Yes, so the period may be higher, which is good for the single-session case. The worst-case scenario is that these 50k uuids are generated in by different sessions so then there is still only 32 bit (about 4 billion different uuids) generated, since the PRNG is reseeded on each session.

So, my use case is around a thousand users of users over multiple sessions, and generating duplicate uuids is not good. I just wanted to check if this was something you are aware of. It's possible to handle duplicates, but I'd rather not.

from elm-uuid.

mgold avatar mgold commented on August 15, 2024

At one point Pcg did use the 64-bit variation that would not have this problem. It was changed to a 32-bit version for performance reason (JS does not have 64-bit ints).

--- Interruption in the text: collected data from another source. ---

(* ===== verification/Prelude.v ===== *)
(** * Kandelo runtime core: verification library

    Kandelo is a POSIX kernel written in Rust and compiled to wasm32. Guest
    programs run in their own WebAssembly instances and pass system calls
    through a channel; the kernel module ([crates/kernel]) unpacks a call and
    hands it to the runtime core ([crates/runtime-core]), whose
    [syscalls.rs] dispatches to one file per component. A component is a table
    or a small structure with methods; the kernel serialises system calls, so
    each method is one atomic step and a blocking call is a step that answers
    EAGAIN, parks the caller outside of the component and is tried again after
    a wakeup. This library models the components from their sources and proves
    what the rest of the kernel relies on.

    ** Files

    Sources are under [crates/runtime-core/src]. A file without one holds the
    invariant, the lemmas or the theorems of the files before it.

    Memory and containers:
    - [Prelude]: errno values ([crates/shared/src/lib.rs]), machine integers,
      the result type and the state-and-panic monad [op], list routines of the
      Rust library, sums over finite maps, the tactics and the hint database.
    - [Budget]: [metadata_budget.rs], byte budgets with owned reservations.
    - [IoBuffer]: [io_buffer.rs], vectors whose growth must be admitted.
    - [PreparedMap]: [prepared_map.rs], the AVL map with prepared entries and
      the fixed-stack iterators.
    - [Mmap]: [MemoryManager] of [memory.rs], [sys_mremap], and the memory
      section of a forked process ([fork.rs]).

    Descriptors and what they lead to:
    - [Lock]: [lock.rs], advisory record locks (fcntl, OFD and flock).
    - [Fd]: [fd.rs], descriptor tables; uses [IoBuffer] for its extra slots.
    - [OfdRefs], [Ofd], [OfdInv]: [ofd.rs], references held outside of
      descriptor tables, open file descriptions with their shared cells, and
      the invariant of the cells.
    - [Descriptors], [DescInv], [DescThms]: prepared descriptors, dup, dup2,
      close and the tables of a spawned child ([process.rs], [syscalls.rs],
      [process_table.rs]) over [Fd] and [Ofd]; the machine of all processes.
    - [OfdLocks]: the locks of descriptions that are gone ([process_table.rs])
      over [Lock] and [OfdRefs].
    - [Pipe], [PipeTable]: [pipe.rs], the pipe buffer with its ends, FIFO opens
      and descriptor batches, the pipe arms of read and write, the table;
      [PipeEnds] keeps a ledger of the references to the ends.
    - [Terminal], [Pty]: [terminal.rs], [pty.rs] and the attribute change of
      [sys_tcsetattr].

    Sockets:
    - [Bindings], [BindInv], [BindThms]: the four port tables of [socket.rs].
    - [Socket], [SocketThms]: sockets, the socket table, host connections.
    - [Backlog], [BacklogThms]: the shared accept queues, over [PipeTable].
    - [Names], [NamesThms]: ordered maps of paths and the prepared rename of a
      subtree, shared by the next two.
    - [FifoTable], [FifoThms]: [fifo.rs]. [UnixRegistry], [UnixThms]:
      [unix_socket.rs].
    - [InetBind], [InetThms], [PortMachine]: bind for Internet sockets, the
      search for a port and the socket arm of the last close ([syscalls.rs]),
      over all of these; the machine of all processes.

    Names and files:
    - [Credentials]: [credentials.rs]. [Path]: [path.rs].
    - [Tmpfs]: [tmpfs.rs], the in-memory file system with its extended
      attributes, quotas and listings. [NameTree] is the theory of its
      directories; [TmpfsInv], [TmpfsSteps], [TmpfsOps], [TmpfsMove],
      [TmpfsTree], [TmpfsData], [TmpfsOpen] prove the invariant per operation,
      [TmpfsRun] the runs; [TmpfsAlong] lifts a relation from the steps to
      every call, for [TmpfsQuota], the byte limits, and [TmpfsHeld], open
      files, in any history; [TmpfsList] the listings, [TmpfsThms] the theorems.

    Communication and waiting:
    - [Mqueue]: [mqueue.rs]. [Ipc]: [ipc.rs]. [Pshared]: [pshared.rs].
    - [Signal]: [signal.rs], dispositions, masks and pending instances.
    - [ProcSignal]: the signal methods of [process.rs], [sys_sigaction] and
      [sys_signal].
    - [WaitQueue]: [wait_queue.rs]. [WaitPark]: [wait_park.rs] with the
      decisions of [wait_retry.rs], [wait_signal.rs] and [wait_child.rs], over
      [WaitQueue] and [ProcSignal].
    - [BlockedRetry], [RetryPins], [RetryInv], [RetryThms]: [blocked_retry.rs]
      and the calls of [syscalls.rs] that pin the object a blocked call waits
      on, find it again and give it back, over [Descriptors], [Mqueue] and
      [Ipc]; the machine of all processes with their blocked calls.
    - [Accept], [AcceptThms]: accept ([syscalls.rs]), over [Descriptors],
      [Socket], [Backlog] and [BlockedRetry].

    Storage of the root file system:
    - [ReadCache], [ReadCacheThms]: [verified_read_cache.rs], file chunks kept
      after their digests were checked; uses [IoBuffer].
    - [FsChanges]: [fs_changes.rs], the queue of change hints; uses [Path].
    - [OverlayActivation], [OverlayPolicy], [OverlayThms]:
      [overlay_activation.rs], [overlay_generation_policy.rs], which generation
      of an overlay is active and which storage may be reused.
    - [OverlaySeal], [SealThms]: [overlay_seal.rs], headers of sealed
      generations.
    - [StorageDigest], [DigestThms]: [storage_digest.rs], digests made in
      pieces.

    ** How the code is modelled

    - A struct is a [Record], an enum an [Inductive] type with the source's
      constructors. A method taking [&mut self] is a function that returns the
      new state and the result; [Result<T, Errno>] is [result]. An early return
      with [?] is the notation [let? x := m in k] (or [let? ... orelse state]).
    - Where the source can panic ([expect], [assert!], an index out of range,
      the overflow of a plain operator) the method lives in the monad [op],
      whose [None] is the panic; [do! x <- m; k] sequences. Theorems that a
      method is safe state that it is not [None].
    - Integers are [Z]; each [checked_], [saturating_] and [wrapping_] operation
      and each cast is written out at the width of the source ([usize] is 32
      bits, as on wasm32).
    - A [BTreeMap] or a [PreparedMap] used by another component is a [gmap], or
      the list of its entries in the order of their keys where the code iterates;
      [PreparedMap.prepared_map_refines_gmap] and
      [PreparedMap.prepared_map_iteration] are what justifies it.
    - A trait is a class: [HasBindingOwners] and [PortTable] of [Bindings], of
      which the four port tables are instances, so that the proofs are made
      once.
    - The allocator is an argument: a function from the request to the capacity
      granted, or a list of outcomes; no theorem assumes that it succeeds unless
      it says so. The clock is an argument; what the host answers is an
      argument, and the calls made to it and the wakeups are recorded events.
    - The SHA-256 library is a parameter: a digest function, or the compression
      of one block where the code calls that; only the sizes of their results
      are assumed. The conversion of an integer to floating point is computed
      on its bits.
    - Reference-counted cells are a heap with counts ([Ofd]), so that sharing
      between descriptors and processes is what the theorems speak of.
    - A component that the program drives through many calls gets a type of
      calls and a run, or a step relation, and its invariant is proved by
      induction from the initial state.

    ** What is proved

    - Invariants of every reachable state: [Ipc.ipc_invariant],
      [Mqueue.mqueue_invariant], [Lock.reachable_locks_canonical],
      [Fd.fd_table_safe], [Budget.budget_accounting_exact],
      [Signal.pending_signals_exact], [Pshared.pshared_invariant],
      [Terminal.partial_line_invariant], [PipeEnds.pipe_invariant],
      [PipeTable.pipe_table_invariant], [Mmap.address_space_invariant],
      [TmpfsThms.tmpfs_names_and_inodes], [WaitQueue.every_wait_ends_once],
      [WaitPark.every_park_is_decided_once], [BindThms.ports_exclusive],
      [BacklogThms.connections_accepted_once],
      [UnixThms.names_lead_to_open_sockets],
      [RetryThms.pins_are_blocked_calls].
    - Composition: [DescThms.descriptors_exact] ties descriptor tables,
      descriptions and cells of all processes together,
      [DescThms.one_open_file_description] says what sharing means,
      [PortMachine.bound_ports_exact] ties the port tables to the sockets of
      all processes (with a ghost that numbers the sockets in the order of
      their creation, so that copies can be told from other sockets), [OfdLocks.orphaned_locks_released] the locks to the
      descriptions, [WaitPark.signals_never_strand_a_park] the parks to the
      signals (but for a disposition that lets a pending signal through, which
      [WaitPark.handler_strands_a_park] evaluates), [RetryThms.pins_are_blocked_calls] the references of
      descriptions, message queues and System V objects to the blocked calls,
      [AcceptThms.accept_loses_no_connection] the accept queues to the sockets
      and descriptors.
    - Refinement of an abstract specification: a record lock table is a map
      from bytes to lock types per owner ([Lock.set_lock_refines_byte_map]), the
      AVL map is a finite map ([PreparedMap.prepared_map_refines_gmap]), an
      address space is a map from bytes to protections
      ([Mmap.mmap_refines_byte_map], [Mmap.munmap_refines_byte_map]), the
      in-memory file system is a map from paths to inodes
      ([TmpfsThms.tmpfs_refines_namespace]), the references of messages are
      counts ([OfdRefs.in_flight_refines_counts]).
    - Safety across arbitrary later calls: exclusive locks and mutexes, pins
      that outlive close, unlink and identifier reuse, blocked calls that reach
      what they selected ([RetryThms.blocked_call_keeps_its_description]), files that outlive their
      names, ports and names held until they are released, host handles and
      connections closed by their last owner, credentials that cannot be
      regained, pipe bytes and terminal input that are never lost, reads that
      return only bytes whose digest was checked
      ([ReadCacheThms.reads_are_verified]), storage in use that is never given
      away ([OverlayThms.used_storage_is_kept]), the newest activation that is
      selected ([OverlayThms.newest_activation_selected]).
    - Functional behaviour with every error branch: lowest free descriptor,
      dup2, priority order, message selection, semaphore operations, signal
      order, admission of reservations, editing of a line, path rendering,
      renames of subtrees ([FifoThms.fifo_names_exact]), inheritance of sockets.
    - Equivalence with a reference: [ProcSignal.signal_targets_task_iff],
      [BindThms.datagram_targets_exact],
      [DigestThms.pieces_digest_the_message]. Round trips:
      [OverlayThms.activation_records_roundtrip], [SealThms.seals_roundtrip],
      [FsChanges.drained_records_read_back],
      [TmpfsThms.listing_is_exact], [PortMachine.sockaddr_roundtrip],
      [SocketThms.socket_handle_decodes], [Mmap.fork_restores_memory].
    - Bounds: [TmpfsThms.tmpfs_quota], [Pipe.pipe_stream_fifo].
    - No lost wakeups: [Lock.set_lock_reports_unblock],
      [Pshared.cond_wakeup_not_lost], [Pty.pty_readiness_is_announced],
      [Pipe.blocked_pipe_calls_are_woken], [ProcSignal.no_signal_wakeup_is_lost],
      [FsChanges.no_change_is_missed].
    - Behaviour the code has and its comments do not announce, evaluated on a
      concrete state: [Ipc.semop_repeated_decrement_wraps],
      [Pshared.barrier_reentry_passes_alone],
      [Pshared.failed_wait_releases_mutex], [Terminal.flush_keeps_pending_eof],
      [Pty.signal_echo_not_notified], [DescThms.failed_dup2_closes_newfd],
      [TmpfsThms.rename_over_hard_link_dangles],
      [TmpfsThms.offset_wraps_at_4_gib],
      [TmpfsThms.refused_growth_stays_charged],
      [WaitQueue.overflowing_timeout_keeps_its_generation],
      [Mmap.mremap_of_unmapped_range], [PortMachine.port_zero_is_refused],
      [WaitPark.handler_strands_a_park].

    ** Fuel and bounds

    Loops over a finite collection recurse on it. The others have fuel, with a
    lemma that it is enough:
    - the coalescing loop of [Lock.set_lock]: the number of records plus one;
      every pass that changes the range absorbs one more record
      ([Lock.coalesce_loop_fix]); the doubling of a capacity gets as much as the
      target needs ([Lock.grow_target_enough]);
    - the searches for a free identifier ([scan_free], [Ipc.scan_id]): one step
      more than there are identifiers in use ([scan_free_spec],
      [Ipc.next_free_id_complete]);
    - the loop over the bits of the shared signals: 65 for 64 bits
      ([ProcSignal.shared_targets_spec]);
    - the stack of directories of [Tmpfs.remove_tree]: the number of inode
      slots ([TmpfsThms.remove_tree_terminates]);
    - the reader of directory records: the bytes written
      ([TmpfsThms.listing_is_exact]);
    - the iterator over the targets of a datagram: their number
      ([BindThms.datagram_targets_exact]);
    - the search for an ephemeral port: the 16384 ports there are
      ([InetThms.ephemeral_search_complete]);
    - the eviction loops of [ReadCache]: the entries there are to evict, plus
      one ([ReadCacheThms.reads_are_verified] says that no call is [None]).

    The iterators of [PreparedMap] have a stack of [ITERATOR_DEPTH] entries; a
    balanced tree of [usize::MAX] entries is not deeper. Identities of open file
    descriptions are below 2^64, inode slots below [Tmpfs.SLAB_MAX]. The
    theorems on the names of the in-memory file system
    ([TmpfsThms.tmpfs_refines_namespace], [TmpfsThms.tmpfs_names_and_inodes])
    speak of runs without a rename that replaces a file with other names, which
    the code gets wrong ([TmpfsThms.rename_over_hard_link_dangles]); such runs
    have normalized paths and add references to open files only
    ([TmpfsRun.allowed]). Its quotas and open files are treated in any history.

    ** Not modelled

    - The dispatch in [syscalls.rs] and most of its calls, the host callbacks
      and the channel: I/O around the components. Of the socket calls only
      bind, for Internet sockets, accept and the last close are modelled;
      [bind_unix] stands for the arm of bind that works on the file system.
    - Of modelled sources: the shared file mappings of [memory.rs]
      ([SharedMappingTable]), which page host files; the references on other
      kernel objects that descriptors in transit carry (InFlightFd); the
      retained directory entries and extended attribute system calls.
    - The bodies of the calls that are run again after a wakeup, the wakeup
      buffer ([wakeup.rs]), epoll and the descriptor backings: they dispatch
      over all components. Of a blocked call the binding is modelled; the
      descriptors a blocked sendmsg carries are a parameter of it.
    - The process table, fork serialisation and exec: they copy the state of
      every component; what they do to the modelled ones is modelled there.
    - The layered root file system, the journal and index of an overlay, its
      recovery and the image formats: storage over bytes the host provides,
      larger than everything above together. Of the overlays the records that
      decide what is active, valid and reusable are modelled.
    - Devices, network interfaces, codecs, fork instrumentation, the compiler
      driver and the TypeScript host: outside of the kernel's own state. *)

From stdpp Require Export base option list list_numbers numbers gmap sorting.
From Stdlib Require Export ZArith Lia.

I think your best bet at this point might be to generate 10k uuids a few times and see if there's a collision.

from elm-uuid.

danyx23 avatar danyx23 commented on August 15, 2024

I thought a bit more about this and this is a pretty nasty gotcha for UUIDs I think. @mgold, is there a way to get back a 64 bit seed for your pcg library? Or would mean in effect duplicating the library?

from elm-uuid.

mgold avatar mgold commented on August 15, 2024

Look at independentSeed. It's not quite a 2^64 period generator. Rather it lets you pick between 2^32 generators with a 2^32 period each. Does that help? Otherwise you'd have to duplicate the library.

from elm-uuid.

Zinggi avatar Zinggi commented on August 15, 2024

You might be interested in my just published Pcg-Extended library.

The purpose of this library is to make the most of your random seed.
E.g. if you seed pcg-extended with 8 32-bit ints from window.crypto.getRandomValues(), you get to use all 2^(32*8)-bits of randomness and an equally large period.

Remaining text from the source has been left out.